What to produce
All of the data needs to be repeated exactly.

Information shown
Lemma sched_ttwu_pending_inv c s a s' : inv s → doing (rqs s c) = Some a → sched_ttwu_pending c a s = Some s' → inv s'.
Proof.
  intros I Hd H. pose proof (a_doing _ (i_activities _ I) _ _ Hd) as (Hc & Hcomp & Ha).
  destruct a; simpl in H; try discriminate H.
  - result H. eapply same_inv; [|apply (inv_set_doing s c (Some (PendLocked l))); rewrite ?Hd; try done; by intros ? [= <-]].
    same_fields.
  - destruct l as [|p l]; [result H; by apply inv_set_doing; rewrite ?Hd|].
    destruct (a_pending _ (i_activities _ I) c p) as (P1 & P2 & P3 & P4).
    { unfold pending. rewrite Hd. simpl. set_solver. }
    destruct (on_cpu (tasks s p)) eqn:E; result H.
    + exfalso. assert (interrupts_on (at_ (rqs s c)) = true) as Hi.
      { unfold compatible in Hcomp. apply orb_true_iff in Hcomp as [|F]; [done|]. by destruct (at_ _). }
      destruct (p_on_cpu _ (i_places _ I) p E) as [G|G]; rewrite P4 in G; [|by destruct (at_ _)].
      destruct (p_curr _ (i_places _ I) c Hc) as (_ & _ & _ & [F|[_ F]]); [congruence|]. by destruct (at_ _).
    + rewrite P4, Z.eqb_refl. eapply same_inv; [|by apply (inv_pending s c p l)].
      unfold ttwu_do_activate. destruct (contributes _), (negb (remote_wakeup _) && _); same_fields.
Qed.

Lemma move_end_inv c p dest s s' : inv s → doing (rqs s c) = Some (Moving p dest) →
  move_queued_task_end c p dest s = Some (Ok s') → inv s'.
Proof.
  unfold move_queued_task_end. intros I Hd H. destruct (rq_locked _ _); [discriminate H|].
  destruct (_ =? _); [|discriminate H]. result H. by apply (inv_moved s c p dest).
Qed.

Lemma do_activity_inv l s s' : inv s → do_activity l s = Some (Ok s') → inv s'.
Proof.
  intros I. destruct l; simpl; intros H; try discriminate H.
  - guards H. result H. apply inv_fork; try done. by match goal with E : at_ _ = _ |- _ => rewrite E end.
  - guards H. result H. apply can_start_spec in H0 as (? & ? & E). apply inv_set_doing; rewrite ?E; try done.
    intros ? [= <-]. unfold compatible. split; [by apply orb_true_iff; left|done].
  - guards H. result H. apply can_start_spec in H0 as (? & ? & E).
    eapply same_inv; [|apply (inv_set_doing s c (Some (WakeEnter p TASK_UNINTERRUPTIBLE))); rewrite ?E; try done;
      intros ? [= <-]; unfold compatible; split; [by apply orb_true_iff; left|done]].
    same_fields.
  - guards H. result H. apply can_start_spec in H0 as (? & ? & E).
    eapply same_inv; [|by apply (inv_interrupt s c l)]. same_fields.
  - guards H. result H. rewrite set_task_cpu_quiet by (done || (right; by apply migrates_at)). apply inv_move; try done.
    by apply Z.eqb_eq.
  - destruct (doing (rqs s c)) as [a|] eqn:Hd; [|discriminate H].
    destruct a; (apply fmap_Some in H as (t & H & [= ->]); first [by eapply try_to_wake_up_inv|by eapply wake_up_new_task_inv|by eapply sched_ttwu_pending_inv]) || by eapply move_end_inv.
Qed.

Lemma do_inv {MC : mm_code} l s s' : inv s → do l s = Some (Ok s') → inv s'.
Proof.
  intros I. destruct l; (by apply do_task_inv) || (by apply do_schedule_inv) || (by apply do_mm_inv) || (by apply do_activity_inv).
Qed.
End keeps.
(* ===== verification/SwitchStart.v ===== *)
(** At the start of the machine the invariant of SwitchInv holds. *)
From S2P Require Import Prelude Switch SwitchInv SwitchFacts SwitchSchedule SwitchWaking SwitchKeeps.
Local Open Scope Z_scope.

Section init.
Context `{M : machine} {MO : machine_ok}.

Lemma init_task m p : (∃ c, (c ∈ cpus) ∧ p = idle c ∧ tasks (sched_init m) p = init_idle c m) ∨
  ((p ∉ idle <$> cpus) ∧ tasks (sched_init m) p = unborn).
Proof.
  cbn. destruct (filter (λ c, idle c = p) cpus) as [|c l] eqn:E.
  - right. split; [|done]. intros (c & -> & Hc)%list_elem_of_fmap.
    assert (c ∈ filter (λ d, idle d = idle c) cpus) as H by (by apply list_elem_of_filter). rewrite E in H.
    by apply not_elem_of_nil in H.
  - left. exists c. assert (c ∈ filter (λ c, idle c = p) cpus) as H by (rewrite E; set_solver).
    apply list_elem_of_filter in H as [<- ?]. done.
Qed.

Lemma init_idle_task m c : c ∈ cpus → tasks (sched_init m) (idle c) = init_idle c m.
Proof.
  intros Hc. destruct (init_task m (idle c)) as [(d & Hd & E & ->)|[F _]].
  - by rewrite (idle_inj c d).
  - destruct F. set_solver.
Qed.

Lemma inv_init m : inv (sched_init m).
Proof.
  assert (∀ P : Z → task_struct → Prop, (∀ c, (c ∈ cpus) → P (idle c) (init_idle c m)) → (∀ p, (p ∉ idle <$> cpus) → P p unborn) →
    ∀ p, P p (tasks (sched_init m) p)) as Ht.
  { intros P P1 P2 p. destruct (init_task m p) as [(c & Hc & -> & ->)|(Hn & ->)]; auto. }
  split; split; intros *; change (tasklist (sched_init m)) with (idle <$> cpus).
  - intros Hc. change (curr (rqs (sched_init m) c)) with (idle c). rewrite init_idle_task by done. cbn. set_solver.
  - done.
  - apply (Ht (λ p t, on_cpu t = true → curr (rqs (sched_init m) (cpu t)) = p ∨ _)); [by left|done].
  - done.
  - apply (Ht (λ p t, p ∈ idle <$> cpus → cpu t ∈ cpus)); [done|by intros].
  - apply (Ht (λ p t, p ∉ idle <$> cpus → st t = TASK_NEW ∧ on_rq t = 0 ∧ on_cpu t = false ∧ pi_lock t = None)); [|done].
    intros c Hc []. by apply list_elem_of_fmap_2.
  - apply (Ht (λ p t, on_rq t = 0 ∨ on_rq t = 1 ∨ on_rq t = 2)); [by right; left|by left].
  - done.
  - intros Hc. rewrite init_idle_task by done. cbn. set_solver.
  - done.
  - apply (Ht (λ p t, pi_lock t = Some c → _)); done.
  - done.
  - apply (Ht (λ p t, on_rq t = 2 → ∃ d, doing _ = Some (Moving p (cpu t)))); done.
  - done.
  - apply (Ht (λ p t, p ∈ idle <$> cpus → st t = TASK_NEW → ∃ d, doing _ = Some (NewPlace p))); [done|by intros].
  - done.
  - apply (Ht (λ p t, on_rq t = 0 → st t = TASK_RUNNING → ∃ d, doing _ = Some (NewQueue p))); done.
  - by intros ?%not_elem_of_nil.
  - done.
  - apply NoDup_nil_2.
  - apply (Ht (λ p t, st t = TASK_WAKING → p ∈ pending _ (cpu t) ∨ _)); done.
  - done.
  - apply (Ht (λ p t, st t = TASK_DEAD → on_rq t = 0 ∨ curr _ = p ∧ dying (at_ (rqs _ (cpu t))) = _)); done.
  - done.
  - done.
  - done.
  - done.
  - done.
  - apply (Ht (λ p t, p ∈ idle <$> cpus → current_ref t = false → st t = TASK_DEAD ∧ on_rq t = 0 ∧ on_cpu t = false)); [done|by intros].
  - apply (Ht (λ p t, st t = TASK_DEAD → current_ref t = true → on_cpu t = true ∨ _)); done.
Qed.
End init.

Answer to the exercise
Lemma sched_ttwu_pending_inv c s a s' : inv s → doing (rqs s c) = Some a → sched_ttwu_pending c a s = Some s' → inv s'.
Proof.
  intros I Hd H. pose proof (a_doing _ (i_activities _ I) _ _ Hd) as (Hc & Hcomp & Ha).
  destruct a; simpl in H; try discriminate H.
  - result H. eapply same_inv; [|apply (inv_set_doing s c (Some (PendLocked l))); rewrite ?Hd; try done; by intros ? [= <-]].
    same_fields.
  - destruct l as [|p l]; [result H; by apply inv_set_doing; rewrite ?Hd|].
    destruct (a_pending _ (i_activities _ I) c p) as (P1 & P2 & P3 & P4).
    { unfold pending. rewrite Hd. simpl. set_solver. }
    destruct (on_cpu (tasks s p)) eqn:E; result H.
    + exfalso. assert (interrupts_on (at_ (rqs s c)) = true) as Hi.
      { unfold compatible in Hcomp. apply orb_true_iff in Hcomp as [|F]; [done|]. by destruct (at_ _). }
      destruct (p_on_cpu _ (i_places _ I) p E) as [G|G]; rewrite P4 in G; [|by destruct (at_ _)].
      destruct (p_curr _ (i_places _ I) c Hc) as (_ & _ & _ & [F|[_ F]]); [congruence|]. by destruct (at_ _).
    + rewrite P4, Z.eqb_refl. eapply same_inv; [|by apply (inv_pending s c p l)].
      unfold ttwu_do_activate. destruct (contributes _), (negb (remote_wakeup _) && _); same_fields.
Qed.

Lemma move_end_inv c p dest s s' : inv s → doing (rqs s c) = Some (Moving p dest) →
  move_queued_task_end c p dest s = Some (Ok s') → inv s'.
Proof.
  unfold move_queued_task_end. intros I Hd H. destruct (rq_locked _ _); [discriminate H|].
  destruct (_ =? _); [|discriminate H]. result H. by apply (inv_moved s c p dest).
Qed.

Lemma do_activity_inv l s s' : inv s → do_activity l s = Some (Ok s') → inv s'.
Proof.
  intros I. destruct l; simpl; intros H; try discriminate H.
  - guards H. result H. apply inv_fork; try done. by match goal with E : at_ _ = _ |- _ => rewrite E end.
  - guards H. result H. apply can_start_spec in H0 as (? & ? & E). apply inv_set_doing; rewrite ?E; try done.
    intros ? [= <-]. unfold compatible. split; [by apply orb_true_iff; left|done].
  - guards H. result H. apply can_start_spec in H0 as (? & ? & E).
    eapply same_inv; [|apply (inv_set_doing s c (Some (WakeEnter p TASK_UNINTERRUPTIBLE))); rewrite ?E; try done;
      intros ? [= <-]; unfold compatible; split; [by apply orb_true_iff; left|done]].
    same_fields.
  - guards H. result H. apply can_start_spec in H0 as (? & ? & E).
    eapply same_inv; [|by apply (inv_interrupt s c l)]. same_fields.
  - guards H. result H. rewrite set_task_cpu_quiet by (done || (right; by apply migrates_at)). apply inv_move; try done.
    by apply Z.eqb_eq.
  - destruct (doing (rqs s c)) as [a|] eqn:Hd; [|discriminate H].
    destruct a; (apply fmap_Some in H as (t & H & [= ->]); first [by eapply try_to_wake_up_inv|by eapply wake_up_new_task_inv|by eapply sched_ttwu_pending_inv]) || by eapply move_end_inv.
Qed.

Lemma do_inv {MC : mm_code} l s s' : inv s → do l s = Some (Ok s') → inv s'.
Proof.
  intros I. destruct l; (by apply do_task_inv) || (by apply do_schedule_inv) || (by apply do_mm_inv) || (by apply do_activity_inv).
Qed.
End keeps.
(* ===== verification/SwitchStart.v ===== *)
(** At the start of the machine the invariant of SwitchInv holds. *)
From S2P Require Import Prelude Switch SwitchInv SwitchFacts SwitchSchedule SwitchWaking SwitchKeeps.
Local Open Scope Z_scope.

Section init.
Context `{M : machine} {MO : machine_ok}.

Lemma init_task m p : (∃ c, (c ∈ cpus) ∧ p = idle c ∧ tasks (sched_init m) p = init_idle c m) ∨
  ((p ∉ idle <$> cpus) ∧ tasks (sched_init m) p = unborn).
Proof.
  cbn. destruct (filter (λ c, idle c = p) cpus) as [|c l] eqn:E.
  - right. split; [|done]. intros (c & -> & Hc)%list_elem_of_fmap.
    assert (c ∈ filter (λ d, idle d = idle c) cpus) as H by (by apply list_elem_of_filter). rewrite E in H.
    by apply not_elem_of_nil in H.
  - left. exists c. assert (c ∈ filter (λ c, idle c = p) cpus) as H by (rewrite E; set_solver).
    apply list_elem_of_filter in H as [<- ?]. done.
Qed.

Lemma init_idle_task m c : c ∈ cpus → tasks (sched_init m) (idle c) = init_idle c m.
Proof.
  intros Hc. destruct (init_task m (idle c)) as [(d & Hd & E & ->)|[F _]].
  - by rewrite (idle_inj c d).
  - destruct F. set_solver.
Qed.

Lemma inv_init m : inv (sched_init m).
Proof.
  assert (∀ P : Z → task_struct → Prop, (∀ c, (c ∈ cpus) → P (idle c) (init_idle c m)) → (∀ p, (p ∉ idle <$> cpus) → P p unborn) →
    ∀ p, P p (tasks (sched_init m) p)) as Ht.
  { intros P P1 P2 p. destruct (init_task m p) as [(c & Hc & -> & ->)|(Hn & ->)]; auto. }
  split; split; intros *; change (tasklist (sched_init m)) with (idle <$> cpus).
  - intros Hc. change (curr (rqs (sched_init m) c)) with (idle c). rewrite init_idle_task by done. cbn. set_solver.
  - done.
  - apply (Ht (λ p t, on_cpu t = true → curr (rqs (sched_init m) (cpu t)) = p ∨ _)); [by left|done].
  - done.
  - apply (Ht (λ p t, p ∈ idle <$> cpus → cpu t ∈ cpus)); [done|by intros].
  - apply (Ht (λ p t, p ∉ idle <$> cpus → st t = TASK_NEW ∧ on_rq t = 0 ∧ on_cpu t = false ∧ pi_lock t = None)); [|done].
    intros c Hc []. by apply list_elem_of_fmap_2.
  - apply (Ht (λ p t, on_rq t = 0 ∨ on_rq t = 1 ∨ on_rq t = 2)); [by right; left|by left].
  - done.
  - intros Hc. rewrite init_idle_task by done. cbn. set_solver.
  - done.
  - apply (Ht (λ p t, pi_lock t = Some c → _)); done.
  - done.
  - apply (Ht (λ p t, on_rq t = 2 → ∃ d, doing _ = Some (Moving p (cpu t)))); done.
  - done.
  - apply (Ht (λ p t, p ∈ idle <$> cpus → st t = TASK_NEW → ∃ d, doing _ = Some (NewPlace p))); [done|by intros].
  - done.
  - apply (Ht (λ p t, on_rq t = 0 → st t = TASK_RUNNING → ∃ d, doing _ = Some (NewQueue p))); done.
  - by intros ?%not_elem_of_nil.
  - done.
  - apply NoDup_nil_2.
  - apply (Ht (λ p t, st t = TASK_WAKING → p ∈ pending _ (cpu t) ∨ _)); done.
  - done.
  - apply (Ht (λ p t, st t = TASK_DEAD → on_rq t = 0 ∨ curr _ = p ∧ dying (at_ (rqs _ (cpu t))) = _)); done.
  - done.
  - done.
  - done.
  - done.
  - done.
  - apply (Ht (λ p t, p ∈ idle <$> cpus → current_ref t = false → st t = TASK_DEAD ∧ on_rq t = 0 ∧ on_cpu t = false)); [done|by intros].
  - apply (Ht (λ p t, st t = TASK_DEAD → current_ref t = true → on_cpu t = true ∨ _)); done.
Qed.
End init.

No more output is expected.